### REQUIRED ACTION:
Copy every line in the listing that contains "then".

### WORKING DATA:

* * * * *

Definition ret {A} (a : A) : M A := fun w => (Ret a, w).
Definition raise {A} (e : exc) : M A := fun w => (Raise e, w).
Definition block {A} : M A := fun w => (Block, w).

Definition bind {A B} (m : M A) (k : A -> M B) : M B :=
  fun w =>
    match m w with
    | (Ret a, w') => k a w'
    | (Raise e, w') => (Raise e, w')
    | (Block, w') => (Block, w')
    end.

Notation "'do' x <- m ; k" := (bind m (fun x => k))
  (at level 10, x name, m at level 100, k at level 200).
Notation "'run' m ; k" := (bind m (fun _ => k))
  (at level 10, m at level 100, k at level 200).

Definition lift {A} (r : res A) : M A :=
  match r with
  | Ok a => ret a
  | Err e => raise e
  end.

Definition log (ev : event) : M unit :=
  fun w => (Ret tt, World (fs w) (sockets w) (trace w ++ [ev])).

(** [try: body finally: fin]. *)
Definition try_finally {A} (body : M A) (fin : M unit) : M A :=
  fun w =>
    match body w with
    | (Block, w') => (Block, w')
    | (r, w') =>
        match fin w' with
        | (Ret _, w'') => (r, w'')
        | (Raise e, w'') => (Raise e, w'')
        | (Block, w'') => (Block, w'')
        end
    end.

(** [try: body except Exception as e: handler(e)]. *)
Definition try_except {A} (body : M A) (handler : exc -> M A) : M A :=
  fun w =>
    match body w with
    | (Raise e, w') => handler e w'
    | r => r
    end.

(** ** Paths and files *)

Definition OUTPUT_DIR : string := "merged_images".
Definition FINAL_IMAGES_DIR : string := "final_images".
Definition COMFYUI_URL : string := "127.0.0.1:8188".
Definition COMFYUI_HTTP_URL : string := "http://" ++ COMFYUI_URL.
Definition WORKFLOW_API_JSON_PATH : string := "CheckInt.json".
Definition LOAD_IMAGE_NODE_ID : string := "16".
Definition SAVE_IMAGE_NODE_ID : string := "35".

Definition starts_with_slash (s : string) : bool :=
  match s with
  | String c _ => Ascii.eqb c "/"%char
  | "" => false
  end.

Fixpoint ends_with_slash (s : string) : bool :=
  match s with
  | "" => false
  | String c "" => Ascii.eqb c "/"%char
  | String _ s' => ends_with_slash s'
  end.

(** [os.path.join(a, b)] on POSIX. *)
Definition os_path_join (a b : string) : string :=
  if starts_with_slash b then b
  else if String.eqb a "" || ends_with_slash a then a ++ b
  else a ++ "/" ++ b.

(** [os.path.basename(p)]: what follows the last slash. *)
Fixpoint basename_from (acc s : string) : string :=
  match s with
  | "" => acc
  | String c s' =>
      if Ascii.eqb c "/"%char then basename_from "" s'
      else basename_from (acc ++ String c "") s'
  end.

Definition basename (p : string) : string := basename_from "" p.

(** Whether [open(path, 'wb')] names a directory: the path ends in a slash,
    or in the entry [.] or [..]. *)
Definition names_directory (path : string) : bool :=
  let b := basename path in
  String.eqb b "" || String.eqb b "." || String.eqb b "..".

(** [os.fspath(v)] for a decoded value, as [os.path.join] applies it to its
    arguments: only a [str] is a path. *)
Definition fspath (v : json) : res string :=
  match v with
  | JStr b => Ok b
  | _ => Err (TypeError "join() argument must be str, bytes, or os.PathLike object")
  end.

(** ** Floating point *)

(** A finite [float] is the rational it stands for.  An operation of
    binary64 is the exact result rounded to the nearest representable
    value, ties to the even significand (IEEE 754): 53 bits of precision,
    least exponent -1074, overflow from 2^1024. *)

Definition pow2 (e : Z) : Q := Qpower 2 e.

(** [floor(log2 q)] for [q > 0]. *)
Definition ilog2 (q : Q) : Z :=
  let k := Z.log2 (Qnum q) - Z.log2 (Zpos (Qden q)) in
  if Qle_bool (pow2 k) q then k else k - 1.

(** The nearest integer, ties to even. *)
Definition round_half_even (q : Q) : Z :=
  let f := Qfloor q in
  match Qcompare (q - inject_Z f) (1 # 2) with
  | Lt => f
  | Gt => f + 1
  | Eq => if Z.even f then f else f + 1
  end.

(** The exponent of the last place of the binary64 value nearest to [q]. *)
Definition float_exponent (q : Q) : Z := Z.max (ilog2 (Qabs q) - 52) (-1074).

Definition round_float (q : Q) : Q :=
  if Qeq_bool q 0 then 0
  else
    let e := float_exponent q in
    Qred (inject_Z (round_half_even (q / pow2 e)) * pow2 e).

* * * * *

### REPLY:
  if starts_with_slash b then b
  else if String.eqb a "" || ends_with_slash a then a ++ b
      if Ascii.eqb c "/"%char then basename_from "" s'
  if Qle_bool (pow2 k) q then k else k - 1.
  | Eq => if Z.even f then f else f + 1
  if Qeq_bool q 0 then 0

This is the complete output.